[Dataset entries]
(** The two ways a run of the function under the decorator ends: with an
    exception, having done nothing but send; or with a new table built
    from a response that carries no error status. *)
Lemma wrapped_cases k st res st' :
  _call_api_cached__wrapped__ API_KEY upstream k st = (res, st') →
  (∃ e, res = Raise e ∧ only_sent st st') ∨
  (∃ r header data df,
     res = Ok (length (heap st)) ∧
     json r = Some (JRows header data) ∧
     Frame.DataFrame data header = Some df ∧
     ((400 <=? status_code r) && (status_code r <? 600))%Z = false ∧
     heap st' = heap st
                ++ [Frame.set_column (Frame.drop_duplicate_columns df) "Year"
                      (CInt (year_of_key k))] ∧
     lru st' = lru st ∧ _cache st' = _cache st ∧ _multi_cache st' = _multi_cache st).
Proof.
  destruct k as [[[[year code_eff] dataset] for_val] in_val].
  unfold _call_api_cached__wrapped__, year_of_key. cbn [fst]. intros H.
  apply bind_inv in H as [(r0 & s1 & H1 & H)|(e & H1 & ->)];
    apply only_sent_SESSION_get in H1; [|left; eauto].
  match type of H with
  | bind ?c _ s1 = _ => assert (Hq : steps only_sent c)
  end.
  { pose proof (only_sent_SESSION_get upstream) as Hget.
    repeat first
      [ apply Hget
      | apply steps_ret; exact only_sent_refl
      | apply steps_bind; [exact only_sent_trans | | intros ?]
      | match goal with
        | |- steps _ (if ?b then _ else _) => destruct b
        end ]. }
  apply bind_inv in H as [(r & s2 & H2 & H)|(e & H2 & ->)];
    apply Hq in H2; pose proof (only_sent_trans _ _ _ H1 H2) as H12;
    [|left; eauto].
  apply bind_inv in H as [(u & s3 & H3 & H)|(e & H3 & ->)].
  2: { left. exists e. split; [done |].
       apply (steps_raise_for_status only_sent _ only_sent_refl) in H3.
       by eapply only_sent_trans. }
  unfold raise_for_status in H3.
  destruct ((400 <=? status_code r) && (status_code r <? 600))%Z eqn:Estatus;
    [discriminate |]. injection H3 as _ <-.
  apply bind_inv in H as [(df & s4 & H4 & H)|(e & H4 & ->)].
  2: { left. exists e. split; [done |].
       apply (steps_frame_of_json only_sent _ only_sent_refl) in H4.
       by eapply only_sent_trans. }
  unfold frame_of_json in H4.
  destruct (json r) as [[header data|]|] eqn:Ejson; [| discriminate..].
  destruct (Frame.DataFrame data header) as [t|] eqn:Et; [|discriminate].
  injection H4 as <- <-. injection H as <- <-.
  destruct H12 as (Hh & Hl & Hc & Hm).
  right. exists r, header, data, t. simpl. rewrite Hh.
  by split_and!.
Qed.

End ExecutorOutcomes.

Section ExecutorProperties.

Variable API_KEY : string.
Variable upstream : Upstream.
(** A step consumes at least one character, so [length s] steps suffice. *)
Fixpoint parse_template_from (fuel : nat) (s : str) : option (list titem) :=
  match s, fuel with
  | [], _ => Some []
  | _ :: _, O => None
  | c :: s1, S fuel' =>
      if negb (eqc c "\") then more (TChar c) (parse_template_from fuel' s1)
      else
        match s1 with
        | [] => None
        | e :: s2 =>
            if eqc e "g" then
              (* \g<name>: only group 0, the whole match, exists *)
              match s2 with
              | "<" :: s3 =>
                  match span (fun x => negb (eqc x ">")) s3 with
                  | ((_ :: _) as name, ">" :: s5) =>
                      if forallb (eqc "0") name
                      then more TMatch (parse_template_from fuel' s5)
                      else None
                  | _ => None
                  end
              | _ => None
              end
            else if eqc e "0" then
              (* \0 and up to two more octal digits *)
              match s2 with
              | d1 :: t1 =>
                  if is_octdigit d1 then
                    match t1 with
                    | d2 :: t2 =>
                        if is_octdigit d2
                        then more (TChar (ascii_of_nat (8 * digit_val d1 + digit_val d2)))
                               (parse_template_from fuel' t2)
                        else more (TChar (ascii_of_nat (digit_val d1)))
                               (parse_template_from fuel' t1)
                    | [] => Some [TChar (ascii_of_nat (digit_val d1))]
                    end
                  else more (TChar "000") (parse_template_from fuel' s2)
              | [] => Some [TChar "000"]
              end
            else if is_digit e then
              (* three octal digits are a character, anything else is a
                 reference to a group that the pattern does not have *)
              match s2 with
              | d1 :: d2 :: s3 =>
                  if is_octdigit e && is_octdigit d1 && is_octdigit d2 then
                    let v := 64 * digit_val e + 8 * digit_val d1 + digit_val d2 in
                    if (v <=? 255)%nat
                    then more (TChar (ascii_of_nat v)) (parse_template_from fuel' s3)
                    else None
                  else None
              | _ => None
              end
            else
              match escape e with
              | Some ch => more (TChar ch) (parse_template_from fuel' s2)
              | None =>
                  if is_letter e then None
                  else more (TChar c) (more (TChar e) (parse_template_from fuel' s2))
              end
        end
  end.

- [ABOUT THIS EXERCISE]
Would you set down all the lines above, exactly and in full?

- [ANSWER]
(** The two ways a run of the function under the decorator ends: with an
    exception, having done nothing but send; or with a new table built
    from a response that carries no error status. *)
Lemma wrapped_cases k st res st' :
  _call_api_cached__wrapped__ API_KEY upstream k st = (res, st') →
  (∃ e, res = Raise e ∧ only_sent st st') ∨
  (∃ r header data df,
     res = Ok (length (heap st)) ∧
     json r = Some (JRows header data) ∧
     Frame.DataFrame data header = Some df ∧
     ((400 <=? status_code r) && (status_code r <? 600))%Z = false ∧
     heap st' = heap st
                ++ [Frame.set_column (Frame.drop_duplicate_columns df) "Year"
                      (CInt (year_of_key k))] ∧
     lru st' = lru st ∧ _cache st' = _cache st ∧ _multi_cache st' = _multi_cache st).
Proof.
  destruct k as [[[[year code_eff] dataset] for_val] in_val].
  unfold _call_api_cached__wrapped__, year_of_key. cbn [fst]. intros H.
  apply bind_inv in H as [(r0 & s1 & H1 & H)|(e & H1 & ->)];
    apply only_sent_SESSION_get in H1; [|left; eauto].
  match type of H with
  | bind ?c _ s1 = _ => assert (Hq : steps only_sent c)
  end.
  { pose proof (only_sent_SESSION_get upstream) as Hget.
    repeat first
      [ apply Hget
      | apply steps_ret; exact only_sent_refl
      | apply steps_bind; [exact only_sent_trans | | intros ?]
      | match goal with
        | |- steps _ (if ?b then _ else _) => destruct b
        end ]. }
  apply bind_inv in H as [(r & s2 & H2 & H)|(e & H2 & ->)];
    apply Hq in H2; pose proof (only_sent_trans _ _ _ H1 H2) as H12;
    [|left; eauto].
  apply bind_inv in H as [(u & s3 & H3 & H)|(e & H3 & ->)].
  2: { left. exists e. split; [done |].
       apply (steps_raise_for_status only_sent _ only_sent_refl) in H3.
       by eapply only_sent_trans. }
  unfold raise_for_status in H3.
  destruct ((400 <=? status_code r) && (status_code r <? 600))%Z eqn:Estatus;
    [discriminate |]. injection H3 as _ <-.
  apply bind_inv in H as [(df & s4 & H4 & H)|(e & H4 & ->)].
  2: { left. exists e. split; [done |].
       apply (steps_frame_of_json only_sent _ only_sent_refl) in H4.
       by eapply only_sent_trans. }
  unfold frame_of_json in H4.
  destruct (json r) as [[header data|]|] eqn:Ejson; [| discriminate..].
  destruct (Frame.DataFrame data header) as [t|] eqn:Et; [|discriminate].
  injection H4 as <- <-. injection H as <- <-.
  destruct H12 as (Hh & Hl & Hc & Hm).
  right. exists r, header, data, t. simpl. rewrite Hh.
  by split_and!.
Qed.

End ExecutorOutcomes.

Section ExecutorProperties.

Variable API_KEY : string.
Variable upstream : Upstream.
(** A step consumes at least one character, so [length s] steps suffice. *)
Fixpoint parse_template_from (fuel : nat) (s : str) : option (list titem) :=
  match s, fuel with
  | [], _ => Some []
  | _ :: _, O => None
  | c :: s1, S fuel' =>
      if negb (eqc c "\") then more (TChar c) (parse_template_from fuel' s1)
      else
        match s1 with
        | [] => None
        | e :: s2 =>
            if eqc e "g" then
              (* \g<name>: only group 0, the whole match, exists *)
              match s2 with
              | "<" :: s3 =>
                  match span (fun x => negb (eqc x ">")) s3 with
                  | ((_ :: _) as name, ">" :: s5) =>
                      if forallb (eqc "0") name
                      then more TMatch (parse_template_from fuel' s5)
                      else None
                  | _ => None
                  end
              | _ => None
              end
            else if eqc e "0" then
              (* \0 and up to two more octal digits *)
              match s2 with
              | d1 :: t1 =>
                  if is_octdigit d1 then
                    match t1 with
                    | d2 :: t2 =>
                        if is_octdigit d2
                        then more (TChar (ascii_of_nat (8 * digit_val d1 + digit_val d2)))
                               (parse_template_from fuel' t2)
                        else more (TChar (ascii_of_nat (digit_val d1)))
                               (parse_template_from fuel' t1)
                    | [] => Some [TChar (ascii_of_nat (digit_val d1))]
                    end
                  else more (TChar "000") (parse_template_from fuel' s2)
              | [] => Some [TChar "000"]
              end
            else if is_digit e then
              (* three octal digits are a character, anything else is a
                 reference to a group that the pattern does not have *)
              match s2 with
              | d1 :: d2 :: s3 =>
                  if is_octdigit e && is_octdigit d1 && is_octdigit d2 then
                    let v := 64 * digit_val e + 8 * digit_val d1 + digit_val d2 in
                    if (v <=? 255)%nat
                    then more (TChar (ascii_of_nat v)) (parse_template_from fuel' s3)
                    else None
                  else None
              | _ => None
              end
            else
              match escape e with
              | Some ch => more (TChar ch) (parse_template_from fuel' s2)
              | None =>
                  if is_letter e then None
                  else more (TChar c) (more (TChar e) (parse_template_from fuel' s2))
              end
        end
  end.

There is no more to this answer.